* _What is expected_: Each line below from the one containing "(** The connection" through the one containing "let max_connections := Z.min" is to be given again exactly, and no line outside that span.

Supplied records section start

(** *** The file system the chunks are written to *)

(** [open(name, 'w', ...)]: the file is created, or truncated. *)
Definition fs_open_w (name : string) (fs : gmap string text) : gmap string text :=
  <[name := []]> fs.

(** [f.write(data)] on the file opened under [name]: appended at the end. *)
Definition fs_write (name : string) (data : text) (fs : gmap string text)
  : gmap string text :=
  alter (fun old => (old ++ data)%list) name fs.

(** *** [FileSplitter.split_file] *)

(** The local variables of the loop, and the files written so far. *)
Record loop_state := LoopState {
  chunk_num : nat;
  current_chunk_size : Z;
  current_chunk_file : option string;
  chunk_files : list string;
  files : gmap string text
}.

Section SplitFile.

Variable output_dir : string.
Variable base_name : string.
Variable chunk_size_bytes : Z.
Variable header : text.

(** The [if] that starts a new chunk (lines 45-57). *)
Definition needs_new_chunk (st : loop_state) : bool :=
  match current_chunk_file st with
  | None => true
  | Some _ => (chunk_size_bytes <=? current_chunk_size st)%Z
  end.

Definition start_chunk (st : loop_state) : loop_state :=
  let n := S (chunk_num st) in
  let chunk_filename := chunk_filename output_dir base_name n in
  {| chunk_num := n;
     current_chunk_size := utf8_len header;
     current_chunk_file := Some chunk_filename;
     chunk_files := (chunk_files st ++ [chunk_filename])%list;
     files := fs_write chunk_filename header
                (fs_open_w chunk_filename (files st)) |}.

(** Lines 60-61. *)
Definition write_line (line : text) (st : loop_state) : loop_state :=
  match current_chunk_file st with
  | None => st
  | Some f =>
      {| chunk_num := chunk_num st;
         current_chunk_size := (current_chunk_size st + utf8_len line)%Z;
         current_chunk_file := Some f;
         chunk_files := chunk_files st;
         files := fs_write f line (files st) |}
  end.

(** One iteration of the [for] loop. *)
Definition loop_body (st : loop_state) (line : text) : loop_state :=
  write_line line (if needs_new_chunk st then start_chunk st else st).

Definition run_loop (lines : list text) (st : loop_state) : loop_state :=
  fold_left loop_body lines st.

(** The invariant of the loop: after some iterations the chunks created are
    numbered 1, 2, ... in the order of the result list, the open file is the
    last of them, and every chunk file holds the header followed by the lines
    of its group ([groups] has one list of lines per chunk). *)
Definition chunk_inv (st : loop_state) (groups : list (list text)) : Prop :=
  chunk_files st = map (chunk_filename output_dir base_name) (seq 1 (chunk_num st)) /\
  current_chunk_file st = last (chunk_files st) /\
  Forall2 (fun name g => files st !! name = Some (header ++ concat g)%list)
          (chunk_files st) groups /\
  Forall (fun g => g <> []) groups.

End SplitFile.

Definition initial_state (fs : gmap string text) : loop_state :=
  {| chunk_num := 0;
     current_chunk_size := 0;
     current_chunk_file := None;
     chunk_files := [];
     files := fs |}.

(** [split_file(file_path, chunk_size_mb, output_dir)].  [temp_directory] is
    [config['directories']['temp_directory']]; [stored] is the text of the
    source file as it is stored (its bytes, decoded with the encoding that
    [detect_encoding] reports, undecodable bytes replaced); [fs] holds the
    files present before the call, as the text written to them (the chunks
    are opened with [newline=''], so what is written is what is stored).
    The result is the returned list [chunk_files] and the files after the
    call. *)
Definition split_file (temp_directory : string) (file_path : string)
    (chunk_size_mb : Z) (output_dir : option string)
    (stored : text) (fs : gmap string text) : list string * gmap string text :=
  let output_dir := match output_dir with
                    | None => temp_directory
                    | Some d => d
                    end in
  let chunk_size_bytes := (chunk_size_mb * 1024 * 1024)%Z in
  let base_name := path_stem file_path in
  let infile := universal_newlines stored in
  let '(header, rest) := readline infile in
  let st := run_loop output_dir base_name chunk_size_bytes header
              (iter_lines rest) (initial_state fs) in
  (chunk_files st, files st).

(** Reading the chunk files back, in the order of the returned list. *)
Definition read_files (names : list string) (fs : gmap string text)
  : option (list text) :=
  mapM (fun name => fs !! name) names.

(** A chunk with its copy of the header removed. *)
Definition chunk_body (header chunk : text) : text :=
  drop (length header) chunk.

(** *** Notions the properties are stated with *)

(** Reading a formatted number back (the inverse of [fmt04d]). *)
Definition parse_nat (s : string) : option nat :=
  option_map Nat.of_uint (NilEmpty.uint_of_string s).

(** A line that ends with its terminator, and has no other. *)
Definition complete (l : text) : Prop :=
  exists pre, l = (pre ++ [LF])%list /\ Forall (fun c => c <> LF) pre.

(** What iterating over a stream yields: terminated lines, and possibly a
    last line without terminator. *)
Inductive wf_lines : list text -> Prop :=
| wf_nil : wf_lines []
| wf_last l : l <> [] -> Forall (fun c => c <> LF) l -> wf_lines [l]
| wf_cons l ls : complete l -> wf_lines ls -> wf_lines (l :: ls).

(** A string literal as text (ASCII only). *)
Definition text_of_string (s : string) : text :=
  map N_of_ascii (list_ascii_of_string s).

(** The name the specification gives the [i]-th chunk:
    [{stem}_chunk_{i:04d}.{ext}], with the stem and the extension of the
    source file. *)
Definition spec_chunk_name (file_path : string) (i : nat) : string :=
  path_stem file_path ++ "_chunk_" ++ fmt04d i ++ path_suffix file_path.

End FileSplitter.

(* ===================================================================== *)
(** ** [modules/performance_optimizer.py]                                 *)
(* ===================================================================== *)

Module PerformanceOptimizer.
Import Py.
Local Open Scope py_scope.
Local Open Scope string_scope.

Inductive tier_kind := shared | dedicated.

Definition tier_eqb (a b : tier_kind) : bool :=
  match a, b with
  | shared, shared | dedicated, dedicated => true
  | _, _ => false
  end.

(** An entry of [INSTANCE_SPECS].  The source writes [memory_gb] as an int for
    every tier but Nano (0.5); each is used only in float arithmetic, where
    the int is converted exactly, so the field holds the float. *)
Record instance_spec := InstanceSpec {
  name : string;
  memory_gb : float;
  cpu_cores : Z;
  tier : tier_kind
}.

(** An entry of [PERFORMANCE_LEVELS]. *)
Record performance_level := PerformanceLevel {
  level_name : string;
  multiplier : float
}.

(** The class attribute [INSTANCE_SPECS], a dict keyed by 1..11. *)
Definition INSTANCE_SPECS (k : Z) : option instance_spec :=
  match k with
  | 1 => Some (InstanceSpec "Nano" 0.5 1 shared)
  | 2 => Some (InstanceSpec "Micro" 1 2 dedicated)
  | 3 => Some (InstanceSpec "Small" 2 2 dedicated)
  | 4 => Some (InstanceSpec "Medium" 4 2 dedicated)
  | 5 => Some (InstanceSpec "Large" 8 2 dedicated)
  | 6 => Some (InstanceSpec "XL" 16 4 dedicated)
  | 7 => Some (InstanceSpec "2XL" 32 8 dedicated)
  | 8 => Some (InstanceSpec "4XL" 64 16 dedicated)
  | 9 => Some (InstanceSpec "8XL" 128 32 dedicated)
  | 10 => Some (InstanceSpec "12XL" 192 48 dedicated)
  | 11 => Some (InstanceSpec "16XL" 256 64 dedicated)
  | _ => None
  end.

(** The class attribute [PERFORMANCE_LEVELS], a dict keyed by 1..3. *)
Definition PERFORMANCE_LEVELS (k : Z) : option performance_level :=
  match k with
  | 1 => Some (PerformanceLevel "Conservative" 0.5)
  | 2 => Some (PerformanceLevel "Balanced" 0.75)
  | 3 => Some (PerformanceLevel "Aggressive" 1.0)
  | _ => None
  end.

(** [self.local_specs], as [_get_local_specs] reads it from the machine. *)
Record local_specs := LocalSpecs {
  local_cpu_cores : Z;
  local_memory_gb : float;
  available_memory_gb : float;
  cpu_percent : float
}.

(** The dict [_calculate_settings] returns ([recommended_actions], a list of
    advice shown to the user, is left out). *)
Record pool_settings := PoolSettings {
  min_connections : Z;
  max_connections : Z;
  keepalive : Z
}.

Record import_settings := ImportSettings {
  chunk_size_mb : Z;
  batch_size : Z;
  parallel_workers : Z;
  use_copy : bool
}.

Record optimization_settings := OptimizationSettings {
  work_mem : string;
  maintenance_work_mem : string;
  statement_timeout : string;
  disable_triggers : bool;
  run_vacuum : bool;
  run_analyze : bool
}.

Record settings := Settings {
  database_pool : pool_settings;
  import : import_settings;
  optimization : optimization_settings
}.

(** [_calculate_work_mem]. *)
Definition _calculate_work_mem (instance_memory multiplier : float) : result Z :=
  let base_percent := (0.05 + (0.05 * multiplier))%float in
  let* work_mem := int_of_float (instance_memory * 1024 * base_percent)%float in
  Ok (Z.max 64 (Z.min work_mem 1024)).

(** [_calculate_chunk_size]. *)
Definition _calculate_chunk_size (instance_memory local_memory multiplier : float)
  : result Z :=
  let limiting_memory := min_float instance_memory (local_memory * 0.5)%float in
  let* chunk_size := (if PrimFloat.ltb limiting_memory 2 then
       int_of_float (50 + (50 * multiplier))%float
     else if PrimFloat.ltb limiting_memory 8 then
       int_of_float (100 + (100 * multiplier))%float
     else
       int_of_float (200 + (300 * multiplier))%float) in
  Ok (Z.min chunk_size 1000).

(** [_calculate_batch_size]. *)
Definition _calculate_batch_size (instance_memory multiplier : float) : result Z :=
  let base := if PrimFloat.ltb instance_memory 2 then 1000
              else if PrimFloat.ltb instance_memory 8 then 5000
              else 10000 in
  int_of_float (float_of_int base * (1 + multiplier))%float.

(** [_calculate_timeout]. *)
Definition _calculate_timeout (chunk_size_mb : Z) (multiplier : float)
  : result string :=
  let* minutes := int_of_float
               ((float_of_int chunk_size_mb / 50) * (2 - multiplier) * 10)%float in
  Ok (if (minutes <=? 30)%Z then "30min"
      else if (minutes <=? 60)%Z then "1h"
      else "2h").

(** The connection pool settings of [_calculate_settings] (lines 77-92):
    [max_connections] and [parallel_workers]. *)
Definition connection_settings (instance : instance_spec) (multiplier : float)
    (local_cores : Z) : result (Z * Z) :=
  if tier_eqb (tier instance) shared then
    let* max_connections := int_of_float (5 * multiplier)%float in
    Ok (max_connections, 1)
  else
    let instance_cores := cpu_cores instance in
    let* uncapped := int_of_float
                  (10 + float_of_int (instance_cores * 2) * multiplier)%float in
    let max_connections := Z.min uncapped 50 in
    let* by_cores := int_of_float (float_of_int instance_cores * multiplier)%float in
    let parallel_workers :=
      Z.min (Z.min by_cores (local_cores - 1)) (max_connections - 2) in
    Ok (max_connections, parallel_workers).

(** [_calculate_settings]. *)
Definition _calculate_settings (local : local_specs) (instance : instance_spec)
    (perf : performance_level) : result settings :=
  let multiplier := multiplier perf in
  let instance_memory := memory_gb instance in
  let local_memory := available_memory_gb local in
  let local_cores := local_cpu_cores local in
  let* conn := connection_settings instance multiplier local_cores in
  let '(max_connections, parallel_workers) := conn in
  let* work_mem := _calculate_work_mem instance_memory multiplier in
  let maintenance_work_mem := work_mem * 4 in
  let* chunk_size_mb := _calculate_chunk_size instance_memory local_memory multiplier in
  let* batch_size := _calculate_batch_size instance_memory multiplier in
  let* timeout := _calculate_timeout chunk_size_mb multiplier in
  Ok {| database_pool :=
          {| min_connections := Z.max 2 parallel_workers;
             max_connections := max_connections;
             keepalive := 30 |};
        import :=
          {| chunk_size_mb := chunk_size_mb;
             batch_size := batch_size;
             parallel_workers := parallel_workers;
             use_copy := true |};
        optimization :=
          {| work_mem := str_of_int work_mem ++ "MB";
             maintenance_work_mem := str_of_int maintenance_work_mem ++ "MB";
             statement_timeout := timeout;
             disable_triggers := PrimFloat.ltb 0.5 multiplier;
             run_vacuum := PrimFloat.ltb multiplier 1.0;
             run_analyze := true |} |}.

(** [get_optimized_settings]. *)
Definition get_optimized_settings (local : local_specs)
    (instance_size performance_level : Z) : result settings :=
  match INSTANCE_SPECS instance_size with
  | None => Raise (ValueError "Invalid instance size. Choose between 1-11")
  | Some instance =>
      match PERFORMANCE_LEVELS performance_level with
      | None =>
          Raise (ValueError
            "Invalid performance level. Choose 1 (Conservative), 2 (Balanced), or 3 (Aggressive)")
      | Some perf => _calculate_settings local instance perf
      end
  end.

Supplied records section end

* _Your solution_:
(** The connection pool settings of [_calculate_settings] (lines 77-92):
    [max_connections] and [parallel_workers]. *)
Definition connection_settings (instance : instance_spec) (multiplier : float)
    (local_cores : Z) : result (Z * Z) :=
  if tier_eqb (tier instance) shared then
    let* max_connections := int_of_float (5 * multiplier)%float in
    Ok (max_connections, 1)
  else
    let instance_cores := cpu_cores instance in
    let* uncapped := int_of_float
                  (10 + float_of_int (instance_cores * 2) * multiplier)%float in
    let max_connections := Z.min uncapped 50 in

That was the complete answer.